▸ TASK TO CARRY OUT:
For each line of the data below that holds "gets", copy the line.
---------- DATA EXTRACT
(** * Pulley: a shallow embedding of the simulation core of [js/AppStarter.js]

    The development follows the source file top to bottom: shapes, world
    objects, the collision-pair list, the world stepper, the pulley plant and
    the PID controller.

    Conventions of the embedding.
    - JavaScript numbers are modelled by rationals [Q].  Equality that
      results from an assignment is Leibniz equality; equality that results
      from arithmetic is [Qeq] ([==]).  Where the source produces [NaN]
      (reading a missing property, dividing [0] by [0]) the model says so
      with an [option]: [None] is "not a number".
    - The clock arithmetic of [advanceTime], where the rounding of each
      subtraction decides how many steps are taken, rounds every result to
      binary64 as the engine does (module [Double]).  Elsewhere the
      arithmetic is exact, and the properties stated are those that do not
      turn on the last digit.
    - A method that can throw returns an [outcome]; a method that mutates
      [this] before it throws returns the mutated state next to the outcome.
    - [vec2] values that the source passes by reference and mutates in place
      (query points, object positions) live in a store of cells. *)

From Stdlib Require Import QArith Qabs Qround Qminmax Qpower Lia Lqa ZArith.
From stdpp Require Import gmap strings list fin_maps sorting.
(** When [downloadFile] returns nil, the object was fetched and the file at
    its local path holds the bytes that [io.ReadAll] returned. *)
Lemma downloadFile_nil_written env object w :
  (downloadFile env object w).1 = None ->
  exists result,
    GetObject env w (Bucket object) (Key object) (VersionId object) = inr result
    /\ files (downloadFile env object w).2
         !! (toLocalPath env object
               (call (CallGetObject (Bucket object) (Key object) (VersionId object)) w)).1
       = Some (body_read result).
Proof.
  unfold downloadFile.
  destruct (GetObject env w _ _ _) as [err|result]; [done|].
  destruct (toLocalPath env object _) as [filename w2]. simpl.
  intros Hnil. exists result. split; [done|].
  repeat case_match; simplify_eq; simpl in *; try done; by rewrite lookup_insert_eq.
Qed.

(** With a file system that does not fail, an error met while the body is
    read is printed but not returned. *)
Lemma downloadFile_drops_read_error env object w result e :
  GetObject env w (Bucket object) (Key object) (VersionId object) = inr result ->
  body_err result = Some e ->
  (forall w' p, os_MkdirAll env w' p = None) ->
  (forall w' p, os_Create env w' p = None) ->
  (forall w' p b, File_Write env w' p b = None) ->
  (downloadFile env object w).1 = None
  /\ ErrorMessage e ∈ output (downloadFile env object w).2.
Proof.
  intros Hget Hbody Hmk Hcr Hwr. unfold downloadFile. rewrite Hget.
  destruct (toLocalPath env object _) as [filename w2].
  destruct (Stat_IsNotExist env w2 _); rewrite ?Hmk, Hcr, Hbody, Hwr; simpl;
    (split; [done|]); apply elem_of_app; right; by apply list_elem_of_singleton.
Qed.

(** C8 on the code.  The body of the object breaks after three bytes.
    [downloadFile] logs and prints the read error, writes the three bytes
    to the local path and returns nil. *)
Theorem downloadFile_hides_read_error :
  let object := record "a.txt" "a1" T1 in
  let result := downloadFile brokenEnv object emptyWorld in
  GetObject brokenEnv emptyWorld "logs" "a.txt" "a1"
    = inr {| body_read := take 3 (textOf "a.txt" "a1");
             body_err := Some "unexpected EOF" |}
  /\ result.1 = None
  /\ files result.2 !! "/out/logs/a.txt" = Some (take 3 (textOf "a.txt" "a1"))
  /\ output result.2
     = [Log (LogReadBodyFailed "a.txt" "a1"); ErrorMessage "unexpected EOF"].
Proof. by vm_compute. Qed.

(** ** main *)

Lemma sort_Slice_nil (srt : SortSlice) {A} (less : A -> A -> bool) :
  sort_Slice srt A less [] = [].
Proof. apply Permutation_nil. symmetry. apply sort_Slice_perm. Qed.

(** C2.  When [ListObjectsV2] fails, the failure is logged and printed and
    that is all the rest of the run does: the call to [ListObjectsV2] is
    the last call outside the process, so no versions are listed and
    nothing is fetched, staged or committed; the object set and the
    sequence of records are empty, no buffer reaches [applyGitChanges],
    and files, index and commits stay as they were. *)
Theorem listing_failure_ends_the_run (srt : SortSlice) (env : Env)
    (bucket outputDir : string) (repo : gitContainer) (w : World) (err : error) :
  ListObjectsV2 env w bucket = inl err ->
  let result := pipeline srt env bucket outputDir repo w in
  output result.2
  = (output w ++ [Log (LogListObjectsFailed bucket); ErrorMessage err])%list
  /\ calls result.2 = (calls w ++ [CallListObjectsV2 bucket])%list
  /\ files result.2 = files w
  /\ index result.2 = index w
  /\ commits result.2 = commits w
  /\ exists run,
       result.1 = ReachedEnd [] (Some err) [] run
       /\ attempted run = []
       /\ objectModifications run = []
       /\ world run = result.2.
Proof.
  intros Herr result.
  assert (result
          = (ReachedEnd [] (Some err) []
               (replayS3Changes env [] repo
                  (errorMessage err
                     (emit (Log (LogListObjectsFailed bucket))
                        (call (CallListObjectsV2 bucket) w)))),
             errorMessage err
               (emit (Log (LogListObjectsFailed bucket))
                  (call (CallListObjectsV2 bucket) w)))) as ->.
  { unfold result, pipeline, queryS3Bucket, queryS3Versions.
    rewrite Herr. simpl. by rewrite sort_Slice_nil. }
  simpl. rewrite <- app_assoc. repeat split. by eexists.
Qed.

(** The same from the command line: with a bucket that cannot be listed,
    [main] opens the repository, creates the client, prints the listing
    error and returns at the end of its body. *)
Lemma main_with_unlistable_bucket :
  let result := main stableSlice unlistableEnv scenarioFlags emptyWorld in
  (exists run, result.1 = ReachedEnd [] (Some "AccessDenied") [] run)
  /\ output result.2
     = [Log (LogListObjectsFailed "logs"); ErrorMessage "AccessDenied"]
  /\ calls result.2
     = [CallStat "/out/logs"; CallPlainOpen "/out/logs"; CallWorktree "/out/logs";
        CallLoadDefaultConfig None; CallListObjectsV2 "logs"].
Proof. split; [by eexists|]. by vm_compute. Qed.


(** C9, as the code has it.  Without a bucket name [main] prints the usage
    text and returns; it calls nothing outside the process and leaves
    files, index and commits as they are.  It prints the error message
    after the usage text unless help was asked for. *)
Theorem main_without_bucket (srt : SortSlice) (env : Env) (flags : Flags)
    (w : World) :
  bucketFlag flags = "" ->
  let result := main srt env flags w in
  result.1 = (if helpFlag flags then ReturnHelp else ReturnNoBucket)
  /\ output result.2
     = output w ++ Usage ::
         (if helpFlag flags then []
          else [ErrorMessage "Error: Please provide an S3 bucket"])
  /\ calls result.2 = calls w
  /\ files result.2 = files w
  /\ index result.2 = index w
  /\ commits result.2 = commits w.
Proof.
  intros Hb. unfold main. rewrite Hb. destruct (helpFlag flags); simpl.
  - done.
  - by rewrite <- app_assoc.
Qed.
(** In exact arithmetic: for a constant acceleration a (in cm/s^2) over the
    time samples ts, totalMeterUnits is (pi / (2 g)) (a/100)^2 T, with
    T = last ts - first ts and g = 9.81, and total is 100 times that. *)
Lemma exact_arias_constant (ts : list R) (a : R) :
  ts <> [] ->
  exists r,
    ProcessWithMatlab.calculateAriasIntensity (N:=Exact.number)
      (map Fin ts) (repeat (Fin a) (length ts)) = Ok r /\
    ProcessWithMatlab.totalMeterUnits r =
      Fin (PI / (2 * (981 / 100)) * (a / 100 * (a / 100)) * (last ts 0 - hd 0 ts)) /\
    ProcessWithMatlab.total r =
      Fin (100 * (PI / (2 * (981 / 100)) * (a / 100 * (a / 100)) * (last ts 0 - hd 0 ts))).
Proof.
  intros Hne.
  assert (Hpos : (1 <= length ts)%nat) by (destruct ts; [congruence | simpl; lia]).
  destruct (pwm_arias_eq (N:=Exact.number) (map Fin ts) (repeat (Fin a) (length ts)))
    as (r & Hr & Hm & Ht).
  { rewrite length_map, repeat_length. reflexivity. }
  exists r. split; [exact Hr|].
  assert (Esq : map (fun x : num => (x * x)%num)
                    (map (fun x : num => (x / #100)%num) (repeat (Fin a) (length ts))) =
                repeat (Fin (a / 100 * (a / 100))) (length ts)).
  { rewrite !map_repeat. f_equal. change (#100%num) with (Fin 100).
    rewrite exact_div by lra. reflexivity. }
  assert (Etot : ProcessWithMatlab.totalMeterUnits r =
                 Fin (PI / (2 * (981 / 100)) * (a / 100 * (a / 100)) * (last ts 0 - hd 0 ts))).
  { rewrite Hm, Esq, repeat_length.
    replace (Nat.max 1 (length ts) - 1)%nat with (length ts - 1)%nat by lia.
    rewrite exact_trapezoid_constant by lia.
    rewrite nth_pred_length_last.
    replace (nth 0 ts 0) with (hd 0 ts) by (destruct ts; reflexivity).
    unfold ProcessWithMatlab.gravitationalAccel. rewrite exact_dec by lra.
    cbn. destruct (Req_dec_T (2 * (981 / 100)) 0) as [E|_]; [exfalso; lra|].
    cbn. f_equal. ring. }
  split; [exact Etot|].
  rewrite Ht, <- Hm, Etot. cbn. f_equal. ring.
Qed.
--------------------
---------- DATA EXTRACT
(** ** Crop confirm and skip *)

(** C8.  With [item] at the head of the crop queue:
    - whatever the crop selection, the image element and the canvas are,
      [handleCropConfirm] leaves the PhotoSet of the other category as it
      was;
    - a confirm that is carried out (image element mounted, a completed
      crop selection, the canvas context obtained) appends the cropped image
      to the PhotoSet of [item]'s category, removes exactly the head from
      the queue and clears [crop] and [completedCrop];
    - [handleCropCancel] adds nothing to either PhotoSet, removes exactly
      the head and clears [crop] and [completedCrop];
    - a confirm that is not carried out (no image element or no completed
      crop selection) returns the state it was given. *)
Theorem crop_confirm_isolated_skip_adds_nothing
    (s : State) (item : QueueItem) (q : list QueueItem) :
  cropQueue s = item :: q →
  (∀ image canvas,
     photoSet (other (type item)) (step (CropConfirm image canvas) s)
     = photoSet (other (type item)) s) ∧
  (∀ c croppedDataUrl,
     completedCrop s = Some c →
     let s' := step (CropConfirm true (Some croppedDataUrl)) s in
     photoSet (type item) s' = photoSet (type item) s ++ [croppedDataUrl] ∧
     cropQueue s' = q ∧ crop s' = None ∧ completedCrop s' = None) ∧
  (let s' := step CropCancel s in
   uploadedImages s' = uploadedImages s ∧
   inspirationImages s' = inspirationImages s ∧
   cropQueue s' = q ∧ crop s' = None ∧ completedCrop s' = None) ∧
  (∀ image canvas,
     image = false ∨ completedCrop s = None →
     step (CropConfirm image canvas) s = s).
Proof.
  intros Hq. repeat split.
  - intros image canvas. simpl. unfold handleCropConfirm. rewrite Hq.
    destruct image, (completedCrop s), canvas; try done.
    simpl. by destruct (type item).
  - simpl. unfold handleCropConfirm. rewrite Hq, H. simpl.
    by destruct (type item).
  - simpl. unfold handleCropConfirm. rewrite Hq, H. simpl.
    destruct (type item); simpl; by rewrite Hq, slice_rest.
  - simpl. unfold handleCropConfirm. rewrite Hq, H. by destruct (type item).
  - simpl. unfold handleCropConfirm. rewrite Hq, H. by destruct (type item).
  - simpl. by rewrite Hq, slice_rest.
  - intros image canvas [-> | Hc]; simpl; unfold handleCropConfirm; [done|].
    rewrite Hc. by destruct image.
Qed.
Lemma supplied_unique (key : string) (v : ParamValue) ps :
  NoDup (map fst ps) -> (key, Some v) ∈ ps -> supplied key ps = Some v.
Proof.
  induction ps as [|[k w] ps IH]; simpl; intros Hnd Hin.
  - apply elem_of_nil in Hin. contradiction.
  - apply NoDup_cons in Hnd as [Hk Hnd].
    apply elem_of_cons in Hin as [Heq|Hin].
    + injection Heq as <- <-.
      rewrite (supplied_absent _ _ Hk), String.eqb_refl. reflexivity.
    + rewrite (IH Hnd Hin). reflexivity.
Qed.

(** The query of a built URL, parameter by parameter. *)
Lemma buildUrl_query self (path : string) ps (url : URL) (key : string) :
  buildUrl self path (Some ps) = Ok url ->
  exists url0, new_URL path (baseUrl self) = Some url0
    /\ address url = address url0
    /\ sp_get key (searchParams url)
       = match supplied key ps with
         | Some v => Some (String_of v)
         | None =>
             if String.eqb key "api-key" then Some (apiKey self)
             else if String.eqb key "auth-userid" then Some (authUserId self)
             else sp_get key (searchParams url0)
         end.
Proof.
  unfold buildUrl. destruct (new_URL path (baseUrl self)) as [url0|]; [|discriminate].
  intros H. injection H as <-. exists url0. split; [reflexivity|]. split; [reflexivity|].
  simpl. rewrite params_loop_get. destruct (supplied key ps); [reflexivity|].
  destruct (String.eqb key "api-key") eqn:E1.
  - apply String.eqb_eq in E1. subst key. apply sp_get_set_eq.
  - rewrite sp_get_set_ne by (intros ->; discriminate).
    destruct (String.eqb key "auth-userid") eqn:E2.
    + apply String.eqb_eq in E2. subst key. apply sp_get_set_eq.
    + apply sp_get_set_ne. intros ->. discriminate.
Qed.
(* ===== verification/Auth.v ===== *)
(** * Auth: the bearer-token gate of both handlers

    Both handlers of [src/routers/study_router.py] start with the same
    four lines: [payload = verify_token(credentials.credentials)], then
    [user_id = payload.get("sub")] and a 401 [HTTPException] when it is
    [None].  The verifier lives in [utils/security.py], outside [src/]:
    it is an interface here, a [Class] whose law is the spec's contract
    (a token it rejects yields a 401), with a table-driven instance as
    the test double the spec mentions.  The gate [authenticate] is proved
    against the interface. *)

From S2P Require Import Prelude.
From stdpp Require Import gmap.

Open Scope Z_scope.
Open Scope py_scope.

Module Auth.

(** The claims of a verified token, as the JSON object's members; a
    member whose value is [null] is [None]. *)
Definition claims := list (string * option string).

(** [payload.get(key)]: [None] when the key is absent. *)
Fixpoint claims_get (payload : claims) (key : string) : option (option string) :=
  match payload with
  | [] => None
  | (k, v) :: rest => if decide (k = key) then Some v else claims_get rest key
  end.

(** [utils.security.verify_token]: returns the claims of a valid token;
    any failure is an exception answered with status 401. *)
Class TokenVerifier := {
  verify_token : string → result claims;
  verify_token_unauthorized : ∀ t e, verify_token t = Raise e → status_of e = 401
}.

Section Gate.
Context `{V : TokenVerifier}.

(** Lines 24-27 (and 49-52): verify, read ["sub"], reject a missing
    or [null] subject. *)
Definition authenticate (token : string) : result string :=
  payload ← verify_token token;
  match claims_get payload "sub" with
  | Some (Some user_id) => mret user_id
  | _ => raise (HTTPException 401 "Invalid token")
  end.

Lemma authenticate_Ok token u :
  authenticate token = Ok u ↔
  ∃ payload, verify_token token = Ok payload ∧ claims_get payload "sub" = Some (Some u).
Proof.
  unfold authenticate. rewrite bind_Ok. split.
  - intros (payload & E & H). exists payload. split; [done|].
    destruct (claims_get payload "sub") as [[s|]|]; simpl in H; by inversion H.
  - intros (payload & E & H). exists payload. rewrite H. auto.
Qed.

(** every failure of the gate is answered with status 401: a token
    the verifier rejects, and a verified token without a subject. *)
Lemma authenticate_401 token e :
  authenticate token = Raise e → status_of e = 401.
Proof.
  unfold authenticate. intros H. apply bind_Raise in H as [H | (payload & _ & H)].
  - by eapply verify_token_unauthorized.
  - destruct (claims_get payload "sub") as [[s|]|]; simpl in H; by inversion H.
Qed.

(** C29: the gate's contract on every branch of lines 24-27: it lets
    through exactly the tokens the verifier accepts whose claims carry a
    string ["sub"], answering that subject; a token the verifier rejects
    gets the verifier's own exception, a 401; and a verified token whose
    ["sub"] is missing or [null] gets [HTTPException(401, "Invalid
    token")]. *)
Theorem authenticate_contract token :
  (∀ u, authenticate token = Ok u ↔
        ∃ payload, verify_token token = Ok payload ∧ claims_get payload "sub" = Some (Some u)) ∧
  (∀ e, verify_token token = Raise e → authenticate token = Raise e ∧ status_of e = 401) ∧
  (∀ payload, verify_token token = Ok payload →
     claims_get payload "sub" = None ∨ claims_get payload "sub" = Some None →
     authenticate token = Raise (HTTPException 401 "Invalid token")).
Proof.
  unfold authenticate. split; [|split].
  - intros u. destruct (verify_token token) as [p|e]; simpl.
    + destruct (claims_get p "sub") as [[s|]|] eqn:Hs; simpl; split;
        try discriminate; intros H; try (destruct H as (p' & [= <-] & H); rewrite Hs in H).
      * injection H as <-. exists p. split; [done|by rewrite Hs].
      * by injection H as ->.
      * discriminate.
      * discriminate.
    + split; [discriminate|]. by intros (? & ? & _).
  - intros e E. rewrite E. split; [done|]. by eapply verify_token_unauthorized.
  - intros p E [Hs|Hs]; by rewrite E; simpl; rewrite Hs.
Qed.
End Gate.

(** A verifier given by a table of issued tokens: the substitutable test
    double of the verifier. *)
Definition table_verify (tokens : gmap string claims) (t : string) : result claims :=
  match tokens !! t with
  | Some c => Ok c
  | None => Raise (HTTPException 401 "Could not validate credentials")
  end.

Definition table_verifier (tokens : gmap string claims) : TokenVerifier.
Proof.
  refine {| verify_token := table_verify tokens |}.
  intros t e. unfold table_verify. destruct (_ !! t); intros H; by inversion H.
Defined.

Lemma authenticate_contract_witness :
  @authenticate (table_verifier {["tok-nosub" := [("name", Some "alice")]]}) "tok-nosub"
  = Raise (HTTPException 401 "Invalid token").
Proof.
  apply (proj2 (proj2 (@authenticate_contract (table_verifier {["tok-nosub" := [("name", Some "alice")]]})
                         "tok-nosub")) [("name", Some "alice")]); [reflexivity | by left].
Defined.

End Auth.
--------------------
▸ SOLUTION FOR THIS TASK:
    gets the verifier's own exception, a 401; and a verified token whose
    ["sub"] is missing or [null] gets [HTTPException(401, "Invalid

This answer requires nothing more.